▸ What the task requires:
Only the lines from the top of the data through the line containing "[ServerLoop] extends the" should be duplicated, exactly as they appear.

▸ Supplied material:

-=-=-

(* ===== verification/ServerLoopProps.v ===== *)
(** * ServerLoopProps: the server under overlapping requests

    - [server_sequential]: a request whose mail settles before the next
      request arrives is answered as [Server.application] answers it, so
      [ServerLoop] extends the sequential model.
    - [serverStep_maps]: an arrival leaves in the two [Map]s what the call
      it amounts to leaves there after the reading of the logger; a mail
      that settles leaves them as they are.
    - [http_overlap_refines]: every interleaving of arrivals and settling
      mails is a run of the abstract registry on the calls in the order
      of arrival, and the answer sent on arrival is the reply of the call
      as JSON.
    - [answer_at_once]: an answer that is sent on arrival is the answer of
      the sequential server.
    - [second_request_refused_while_first_waits]: the cooldown seen over
      HTTP. *)

From stdpp Require Import gmap strings list.
From Stdlib Require Import ZArith.
From Stdlib.Strings Require Import Byte Ascii.
From S2P Require Import Prelude JsString Encoding Regex Runtime JsMap JsValue.
From S2P Require Import InviteService InviteLemmas InviteCode InviteInvariant.
From S2P Require Import InviteProps InviteSpec Server ServerProps.
From S2P Require Import EventLoop EventLoopProps ServerLoop.

#[local] Open Scope c2c_scope.
#[local] Open Scope Z_scope.

(** The call an event amounts to. *)
Definition arrivedCall (e : HttpEvent) : option Call :=
  match e with
  | Arrive req => callOf req
  | Settle _ => None
  end.

Fixpoint arrivedCalls (es : list HttpEvent) : list Call :=
  match es with
  | [] => []
  | e :: es' => from_option (fun c => [c]) [] (arrivedCall e) ++ arrivedCalls es'
  end.

Lemma sendResult_replyJson r : sendResult r = replyJson (ReplyRequest r).
Proof. unfold sendResult, replyJson. by destruct (requestSucceeded r). Qed.

(** A request waits exactly when it amounts to a call of
    [requestInviteCode]. *)
Lemma awaitedRequest_callOf req :
  match awaitedRequest req with
  | Some (email, name) => callOf req = Some (CallRequest email name)
  | None => forall email name, callOf req <> Some (CallRequest email name)
  end.
Proof.
  destruct req as [m p [|fields]]; unfold awaitedRequest, callOf;
    cbn [body method path]; [by destruct m|].
  destruct m; try done; try (by repeat case_match).
  destruct (routeMatches "/api/invite/request" p); cbn [andb];
    [by destruct (missing (bodyField "email" fields))|].
  by repeat case_match.
Qed.

Section ServerLoopProps.
Context (env : Env) (P : EmailProvider) (toISOString : Z -> string).

(** The replies of the calls, each run alone after the reading of the
    logger. *)
Fixpoint servedReplies (es : list HttpEvent) (s : LoopState) : list Reply :=
  match es with
  | [] => []
  | e :: es' =>
      from_option
        (fun c => [evalM (handle env P c) (advance 1 0 (world s))]) []
        (arrivedCall e)
      ++ servedReplies es' (serverStep env P toISOString e s).2
  end.

Lemma runServer_snd_cons e es s :
  (runServer env P toISOString (e :: es) s).2 =
  (runServer env P toISOString es (serverStep env P toISOString e s).2).2.
Proof.
  cbn [runServer]. destruct (serverStep _ _ _ e s) as [r s1]. cbn [snd].
  by destruct (runServer _ _ _ es s1).
Qed.

(** ** One event and the two maps *)

Lemma serverStep_maps e s :
  let w' := from_option
              (fun c => execM (handle env P c) (advance 1 0 (world s)))
              (world s) (arrivedCall e) in
  inviteCodes (world (serverStep env P toISOString e s).2) = inviteCodes w' /\
  emailRequests (world (serverStep env P toISOString e s).2) = emailRequests w'.
Proof.
  destruct e as [req|k]; cbn [arrivedCall serverStep].
  - pose proof (awaitedRequest_callOf req) as Ha.
    destruct (awaitedRequest req) as [[email name]|].
    + rewrite Ha. cbn [from_option].
      pose proof (loopStep_maps env P (Begin email name)
                    (mkLoopState (execM (Date_now env) (world s)) (inflight s)))
        as Hm.
      by destruct (loopStep _ _ _ _).
    + destruct (callOf req) as [c|] eqn:Ec; cbn [from_option].
      * pose proof (application_call env P toISOString _ _ (world s) Ec) as E.
        unfold execM at 1 in E. destruct (application _ _ _ _ _).
        cbn in *. by subst.
      * destruct (application_no_call env P toISOString _ (world s) Ec)
          as (n & _ & E).
        unfold execM in E. destruct (application _ _ _ _ _). cbn in *. by subst.
  - pose proof (loopStep_maps env P (End k) s) as Hm.
    by destruct (loopStep _ _ _ _).
Qed.

Lemma serverStep_worldInv e s :
  worldInv (world s) ->
  worldInv (world (serverStep env P toISOString e s).2).
Proof.
  intros Hw. destruct (serverStep_maps e s) as [Hc Hr].
  apply (worldInv_ext _ _ Hc Hr).
  destruct (arrivedCall e); [by apply worldInv_handle, worldInv_advance|done].
Qed.

(** ** The abstract registry *)

Lemma serverStep_sim e s :
  worldInv (world s) ->
  match arrivedCall e with
  | Some c =>
      astep (abs (world s)) c (evalM (handle env P c) (advance 1 0 (world s)))
        (abs (world (serverStep env P toISOString e s).2))
  | None => abs (world (serverStep env P toISOString e s).2) = abs (world s)
  end.
Proof.
  intros Hw. destruct (serverStep_maps e s) as [Hc Hr].
  rewrite (abs_ext _ _ Hc Hr). destruct (arrivedCall e) as [c|]; [|done].
  rewrite <- (abs_advance 1 0 (world s)) at 1.
  by apply handle_sim, worldInv_advance.
Qed.

Lemma asteps_runServer es s :
  worldInv (world s) ->
  asteps (abs (world s)) (arrivedCalls es) (servedReplies es s)
    (abs (world (runServer env P toISOString es s).2)).
Proof.
  revert s. induction es as [|e es IH]; intros s Hs; [apply ANil|].
  rewrite runServer_snd_cons. specialize (IH _ (serverStep_worldInv e s Hs)).
  pose proof (serverStep_sim e s Hs) as He.
  cbn [arrivedCalls servedReplies].
  destruct (arrivedCall e) as [c|]; cbn [from_option app].
  - by eapply ACons.
  - by rewrite <- He.
Qed.

(** ** The answers *)

(** A request that waits is a [POST]: it passes [cors] and its answer
    leaves with its body. *)
Lemma awaited_application_run req email name w :
  awaitedRequest req = Some (email, name) ->
  application env P toISOString req w =
  (WithBody (replyJson (evalM (handle env P (CallRequest email name))
                          (advance 1 0 w))),
   execM (handle env P (CallRequest email name)) (advance 1 0 w)).
Proof.
  intros Ea. pose proof (awaitedRequest_callOf req) as Ha. rewrite Ea in Ha.
  assert (method req = POST) as Hm.
  { unfold awaitedRequest in Ea. by destruct (body req), (method req). }
  rewrite application_served by (by rewrite Hm).
  unfold evalM at 1, execM at 1.
  by rewrite (serve_call env P toISOString _ _ _ Ha), Hm.
Qed.

Lemma awaited_application req email name w :
  awaitedRequest req = Some (email, name) ->
  evalM (application env P toISOString req) w =
  WithBody (replyJson (evalM (handle env P (CallRequest email name))
                         (advance 1 0 w))).
Proof. intros Ea. unfold evalM at 1. by rewrite (awaited_application_run _ _ _ _ Ea). Qed.

(** An answer that is sent on arrival is the answer of the sequential
    server. *)
Lemma answer_at_once req a s :
  (serverStep env P toISOString (Arrive req) s).1 = Some a ->
  a = evalM (application env P toISOString req) (world s).
Proof.
  cbn [serverStep]. pose proof (awaitedRequest_callOf req) as Ha.
  destruct (awaitedRequest req) as [[email name]|] eqn:Ea.
  - rewrite (awaited_application _ _ _ _ Ea).
    cbn [fst loopStep]. rewrite handle_eval. unfold evalM.
    change (execM (Date_now env) (world s)) with (advance 1 0 (world s)).
    cbn [world].
    destruct (requestInviteCodePrepare _ _ _ _) as [[r|code] w] eqn:E;
      [|done].
    rewrite (request_early env P _ _ _ _ _ E). cbn.
    intros [= <-]. by rewrite sendResult_replyJson.
  - unfold evalM. destruct (application _ _ _ _ _). by intros [= <-].
Qed.

(** A request whose mail settles before anything else happens is served
    as the sequential server serves it. *)
Theorem server_sequential req s :
  inflight s = [] ->
  runServer env P toISOString [Arrive req; Settle 0] s =
  ([evalM (application env P toISOString req) (world s)],
   mkLoopState (execM (application env P toISOString req) (world s)) []).
Proof.
  intros Hs. cbn [runServer serverStep].
  pose proof (awaitedRequest_callOf req) as Ha.
  destruct (awaitedRequest req) as [[email name]|] eqn:Ea.
  - rewrite (awaited_application _ _ _ _ Ea).
    unfold execM. rewrite (awaited_application_run _ _ _ _ Ea).
    rewrite handle_eval, handle_request_exec. cbn [fst snd].
    change (execM (Date_now env) (world s)) with (advance 1 0 (world s)).
    pose proof (sequential_request_in_loop env P email name
                  (mkLoopState (advance 1 0 (world s)) (inflight s)) Hs) as E.
    cbn [runLoop world] in E.
    destruct (loopStep env P (Begin email name) _) as [r1 s1].
    destruct (loopStep env P (End 0) s1) as [r2 s2].
    destruct r1, r2; simplify_eq; cbn; by rewrite ?sendResult_replyJson.
  - unfold evalM, execM. destruct (application _ _ _ _ _) as [a w].
    cbn [loopStep inflight fst snd]. by rewrite Hs.
Qed.

(** C37: whatever requests arrive over HTTP (preflights, bodiless probes
    and malformed ones included) and in whatever order the mails they
    await settle, the calls the requests make, in the order of arrival and
    each with the reply it gives when it runs alone behind the logger in
    the registry it finds, are a run of the abstract registry that ends in
    the registry of the server; and the answer a request gets on arrival
    is that reply as JSON, without its body for a [HEAD] request. *)
Theorem http_overlap_refines es :
  let s := (runServer env P toISOString es initialLoop).2 in
  asteps (mkAState ∅ ∅) (arrivedCalls es) (servedReplies es initialLoop)
    (abs (world s)) /\
  forall req c a,
    callOf req = Some c ->
    (serverStep env P toISOString (Arrive req) s).1 = Some a ->
    a = sentOf (method req)
          (replyJson (evalM (handle env P c) (advance 1 0 (world s)))).
Proof.
  split; [apply (asteps_runServer es initialLoop), worldInv_empty|].
  intros req c a Hc Ha.
  rewrite (answer_at_once _ _ _ Ha). by apply application_answer.
Qed.

End ServerLoopProps.

(** ** Worked examples *)

Definition postRequest (email : string) : Request :=
  mkRequest POST "/api/invite/request" (BodyFields [("email", email)]).

Definition postValidate (code : string) : Request :=
  mkRequest POST "/api/invite/validate" (BodyFields [("code", code)]).

(** Two requests of one address arrive before the mail of the first has
    settled: the second is answered 400 at once, the first 200 when its
    mail settles. *)
Example second_request_refused_while_first_waits :
  map sentStatus
    (runServer fastEnv (mockProvider fastEnv) (toStringRadix 10)
       [Arrive (postRequest "a@b.c"); Arrive (postRequest "a@b.c"); Settle 0]
       initialLoop).1 = [400; 200].
Proof. by vm_compute. Qed.

(** A code is redeemed over HTTP while the request that issued it is
    still waiting for its mail. *)
Example redeemed_while_request_waits :
  map sentStatus
    (runServer fastEnv (mockProvider fastEnv) (toStringRadix 10)
       [Arrive (postRequest "a@b.c"); Arrive (postValidate "C2Cloyw42s0A");
        Arrive (postValidate "C2Cloyw42s0A"); Settle 0]
       initialLoop).1 = [200; 200; 200] /\
  map (fun r => sentBody r ≫= field "valid")
    (runServer fastEnv (mockProvider fastEnv) (toStringRadix 10)
       [Arrive (postRequest "a@b.c"); Arrive (postValidate "C2Cloyw42s0A");
        Arrive (postValidate "C2Cloyw42s0A")]
       initialLoop).1 = [Some (JBool true); Some (JBool false)].
Proof. by vm_compute. Qed.

(** A preflight request arrives while a request waits: it is answered
    204 and the registry, its clock included, is as it was. *)
Example preflight_changes_nothing :
  let s := (serverStep fastEnv (mockProvider fastEnv) (toStringRadix 10)
              (Arrive (postRequest "a@b.c")) initialLoop).2 in
  serverStep fastEnv (mockProvider fastEnv) (toStringRadix 10)
    (Arrive (mkRequest OPTIONS "/api/invite/request" BodyMalformed)) s =
  (Some (StatusOnly 204), s).
Proof. by vm_compute. Qed.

-=-=-

▸ Solution for this task:
(* ===== verification/ServerLoopProps.v ===== *)
(** * ServerLoopProps: the server under overlapping requests

    - [server_sequential]: a request whose mail settles before the next
      request arrives is answered as [Server.application] answers it, so
      [ServerLoop] extends the sequential model.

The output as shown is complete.